• _WHAT IS REQUIRED_: Take the records below and print them verbatim up to and including the line that carries "(niche_group posts niche_name platform_name <>".
DATA FOR THIS TASK Block Start
(** C10. [_analyze_niche] returns a summary for every (niche, platform)
    group that is not empty and is [summarizable] (hashtags it can
    slice, dates it can compare).  Whenever it returns a summary, the
    [top_performers] and [bottom_performers] of that summary are both
    cut from one list, the group sorted by descending
    [composite_score]: the first 3, and the last 3 reversed.  So a group
    of fewer than 6 posts has a post in both lists, and for a group of
    at most 3 posts [bottom_performers] is the reversal of
    [top_performers]. *)
Theorem top_and_bottom_share_posts posts niche_name platform_name :
  (niche_group posts niche_name platform_name <> [] ->
   summarizable fromisoformat (niche_group posts niche_name platform_name) = true ->
   exists perf,
     _analyze_niche set_rank fromisoformat posts niche_name platform_name = Ok (Some perf)) /\
  forall perf,
    _analyze_niche set_rank fromisoformat posts niche_name platform_name = Ok (Some perf) ->
    post_count perf = length (niche_group posts niche_name platform_name) /\
    sorted_desc composite_score (niche_group posts niche_name platform_name)
      ≡ₚ niche_group posts niche_name platform_name /\
    (Forall (fun p => composite_score p <> NaN) (niche_group posts niche_name platform_name) ->
     StronglySorted score_ge
       (sorted_desc composite_score (niche_group posts niche_name platform_name))) /\
    top_performers perf =
      take 3 (sorted_desc composite_score (niche_group posts niche_name platform_name)) /\
    bottom_performers perf =
      reverse (last_n 3 (sorted_desc composite_score (niche_group posts niche_name platform_name))) /\
    ((post_count perf < 6)%nat ->
     exists p, p ∈ top_performers perf /\ p ∈ bottom_performers perf) /\
    ((post_count perf <= 3)%nat ->
     bottom_performers perf = reverse (top_performers perf)).
Proof.
  pose proof (analyze_niche_outcome set_rank fromisoformat posts niche_name platform_name) as Hout.
  set (group := niche_group posts niche_name platform_name) in *.
  split.
  - intros Hne Hs. destruct Hout as [[He _]|[_ Hout]]; [congruence|].
    rewrite Hs in Hout. destruct Hout as (perf & Hr & _). exists perf. exact Hr.
  - intros perf Hperf.
    destruct Hout as [[_ Hr]|[Hne Hout]].
    { pose proof (eq_trans (eq_sym Hr) Hperf) as X. discriminate X. }
    destruct (summarizable fromisoformat group).
    2:{ pose proof (eq_trans (eq_sym Hout) Hperf) as X. discriminate X. }
    destruct Hout as (perf' & Hr & _ & _ & Hc & Ht & Hb & _).
    pose proof (eq_trans (eq_sym Hr) Hperf) as X. injection X as ->.
    assert (Hlen : length (sorted_desc composite_score group) = length group)
      by apply sort_by_length.
    assert (Hsne : sorted_desc composite_score group <> []).
    { intros E. rewrite E in Hlen. destruct group; [congruence | discriminate]. }
    split; [exact Hc|].
    split; [apply sort_by_perm|].
    split; [apply sorted_desc_sorted|].
    split; [exact Ht|].
    split; [exact Hb|].
    rewrite Ht, Hb, Hc. split.
    + intros Hsmall. apply take_last_overlap; [assumption | lia].
    + intros Hsmall. apply last_is_all. lia.
Qed.

End RankingProperties.

Lemma top_and_bottom_share_posts_witness :
  exists perf,
    _analyze_niche flat_rank fromisoformat_date [post_likes_10; post_likes_50] "ttbp" "linkedin"
      = Ok (Some perf) /\
    (exists p, p ∈ top_performers perf /\ p ∈ bottom_performers perf) /\
    bottom_performers perf = reverse (top_performers perf).
Proof.
  destruct (top_and_bottom_share_posts flat_rank fromisoformat_date
              [post_likes_10; post_likes_50] "ttbp" "linkedin") as [Hex Hfacts].
  destruct Hex as (perf & Hrun).
  - vm_compute. discriminate.
  - vm_compute. reflexivity.
  - exists perf.
    destruct (Hfacts perf Hrun) as (Hcount & _ & _ & _ & _ & Hshare & Hrev).
    assert (Hn : post_count perf = 2%nat).
    { exact (eq_trans Hcount (eq_refl : length (niche_group [post_likes_10; post_likes_50] "ttbp" "linkedin") = 2%nat)). }
    split; [exact Hrun|]. split.
    + apply Hshare. rewrite Hn. lia.
    + apply Hrev. rewrite Hn. lia.
Defined.

(** ** C1: the scenario of three LinkedIn posts *)

Lemma scenario_scores :
  exists q10 q50 q100,
    scenario_scored = Ok [q10; q50; q100] /\
    engagement_rate <$> [q10; q50; q100] = [lit 15 10; lit 55 10; lit 105 10] /\
    composite_score <$> [q10; q50; q100] = [of_Z 40; of_Z 65; of_Z 65] /\
    fltb (composite_score q50) (composite_score q100) = false /\
    niche_group [q10; q50; q100] "ttbp" "linkedin" = [q10; q50; q100] /\
    take 3 (sorted_desc composite_score [q10; q50; q100]) = [q50; q100; q10] /\
    forallb (fun p => negb (unsliceable (hashtags p))) [q10; q50; q100] = true /\
    date_part (published_at q10) = "" /\
    date_part (published_at q50) = "" /\
    date_part (published_at q100) = "".
Proof.
  do 3 eexists.
  do 9 (split; [vm_compute; reflexivity|]).
  vm_compute. reflexivity.
Qed.

Lemma scenario_values (set_rank : list string -> string -> Z)
    (fromisoformat : string -> iso_result) :
  exists q10 q50 q100 perf,
    scenario_scored = Ok [q10; q50; q100] /\
    engagement_rate <$> [q10; q50; q100] = [lit 15 10; lit 55 10; lit 105 10] /\
    composite_score <$> [q10; q50; q100] = [of_Z 40; of_Z 65; of_Z 65] /\
    _analyze_niche set_rank fromisoformat [q10; q50; q100] "ttbp" "linkedin" = Ok (Some perf) /\
    top_performers perf = [q50; q100; q10] /\
    fltb (composite_score q50) (composite_score q100) = false.
Proof.
  destruct scenario_scores
    as (q10 & q50 & q100 & H1 & H2 & H3 & Hf & Hg & Ht & Hh & Hd1 & Hd2 & Hd3).
  exists q10, q50, q100.
  destruct (analyze_niche_outcome set_rank fromisoformat [q10; q50; q100] "ttbp" "linkedin")
    as [[He _]|[_ Hout]].
  { pose proof (eq_trans (eq_sym Hg) He) as X. discriminate X. }
  rewrite Hg in Hout.
  assert (Hs : summarizable fromisoformat [q10; q50; q100] = true).
  { unfold summarizable. rewrite Hh. cbn [andb].
    apply (same_date_comparable fromisoformat _ "").
    constructor; [exact Hd1|]. constructor; [exact Hd2|]. constructor; [exact Hd3|]. constructor. }
  rewrite Hs in Hout.
  destruct Hout as (perf & Hr & _ & _ & _ & Htop & _).
  exists perf.
  split; [exact H1|]. split; [exact H2|]. split; [exact H3|]. split; [exact Hr|].
  split; [exact (eq_trans Htop Ht) | exact Hf].
Qed.

(** C1, as the code behaves.  For the three "ttbp" LinkedIn posts with
    1000 impressions, 5 comments and 10, 50 and 100 likes, the rate
    calculator yields the engagement rates 1.5, 5.5 and 10.5.  The
    composite scores are 40.0, 65.0 and 65.0: non-decreasing with likes,
    the last two equal because the engagement component is capped at 50.
    The ranking is a stable descending sort, so [top_performers] is the
    50-like post, then the 100-like post, then the 10-like post. *)
Theorem scenario_three_posts (set_rank : list string -> string -> Z)
    (fromisoformat : string -> iso_result) :
  exists q10 q50 q100 perf,
    scenario_scored = Ok [q10; q50; q100] /\
    engagement_rate <$> [q10; q50; q100] = [lit 15 10; lit 55 10; lit 105 10] /\
    composite_score <$> [q10; q50; q100] = [of_Z 40; of_Z 65; of_Z 65] /\
    _analyze_niche set_rank fromisoformat [q10; q50; q100] "ttbp" "linkedin" = Ok (Some perf) /\
    top_performers perf = [q50; q100; q10].
Proof.
  destruct (scenario_values set_rank fromisoformat)
    as (q10 & q50 & q100 & perf & H1 & H2 & H3 & H4 & H5 & _).
  exists q10, q50, q100, perf.
  exact (conj H1 (conj H2 (conj H3 (conj H4 H5)))).
Qed.

(** The scenario as the specification words it does not hold: the scores
    of the 50-like and the 100-like post are equal, and the head of
    [top_performers] is the 50-like post. *)
Lemma scenario_scores_not_strictly_increasing :
  ~ (exists q10 q50 q100 perf,
       scenario_scored = Ok [q10; q50; q100] /\
       engagement_rate <$> [q10; q50; q100] = [lit 15 10; lit 55 10; lit 105 10] /\
       fltb (composite_score q10) (composite_score q50) = true /\
       fltb (composite_score q50) (composite_score q100) = true /\
       _analyze_niche flat_rank fromisoformat_date [q10; q50; q100] "ttbp" "linkedin"
         = Ok (Some perf) /\
       top_performers perf !! 0%nat = Some q100).
Proof.
  intros (q10 & q50 & q100 & perf & Hs & _ & _ & Hlt & _).
  destruct (scenario_values flat_rank fromisoformat_date)
    as (a & b & c & _ & Ha & _ & _ & _ & _ & Hf).
  pose proof (eq_trans (eq_sym Ha) Hs) as E.
  injection E as -> -> ->.
  pose proof (eq_trans (eq_sym Hf) Hlt) as X.
  discriminate X.
Qed.

(** ** C3: overall recommendations *)

(** C3, at an input the code handles otherwise than specified.  With one
    niche recommendation and two competitor insights that carry the same
    suggested response, the overall list holds the competitor suggestion
    twice: the second loop tests [seen_recs] but never adds to it. *)
Theorem competitor_suggestions_repeated (t s : string) :
  summarize_week_recommendations [["[ttbp] " +:+ t]] [s; s] =
    ["[ttbp] " +:+ t; "[competitor] " +:+ s; "[competitor] " +:+ s] /\
  ~ NoDup (summarize_week_recommendations [["[ttbp] " +:+ t]] [s; s]).
Proof.
  assert (E : summarize_week_recommendations [["[ttbp] " +:+ t]] [s; s] =
              ["[ttbp] " +:+ t; "[competitor] " +:+ s; "[competitor] " +:+ s]).
  { unfold summarize_week_recommendations. simpl concat. simpl foldl at 1.
    rewrite bool_decide_eq_false_2 by set_solver.
    simpl foldl.
    assert (Hn : bool_decide ("[competitor] " +:+ s ∈ ({["[ttbp] " +:+ t]} ∪ ∅ : gset string)) = false).
    { apply bool_decide_eq_false_2. intros H.
      apply elem_of_union in H as [H|H]; [|set_solver].
      apply elem_of_singleton in H. simpl in H. discriminate. }
    rewrite !Hn. reflexivity. }
  split; [exact E|].
  rewrite E. intros H.
  apply NoDup_cons in H as [_ H]. apply NoDup_cons in H as [H _].
  apply H. left.
Qed.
DATA FOR THIS TASK Block End
• _TASK RESULT_:
(** C10. [_analyze_niche] returns a summary for every (niche, platform)
    group that is not empty and is [summarizable] (hashtags it can
    slice, dates it can compare).  Whenever it returns a summary, the
    [top_performers] and [bottom_performers] of that summary are both
    cut from one list, the group sorted by descending
    [composite_score]: the first 3, and the last 3 reversed.  So a group
    of fewer than 6 posts has a post in both lists, and for a group of
    at most 3 posts [bottom_performers] is the reversal of
    [top_performers]. *)
Theorem top_and_bottom_share_posts posts niche_name platform_name :
  (niche_group posts niche_name platform_name <> [] ->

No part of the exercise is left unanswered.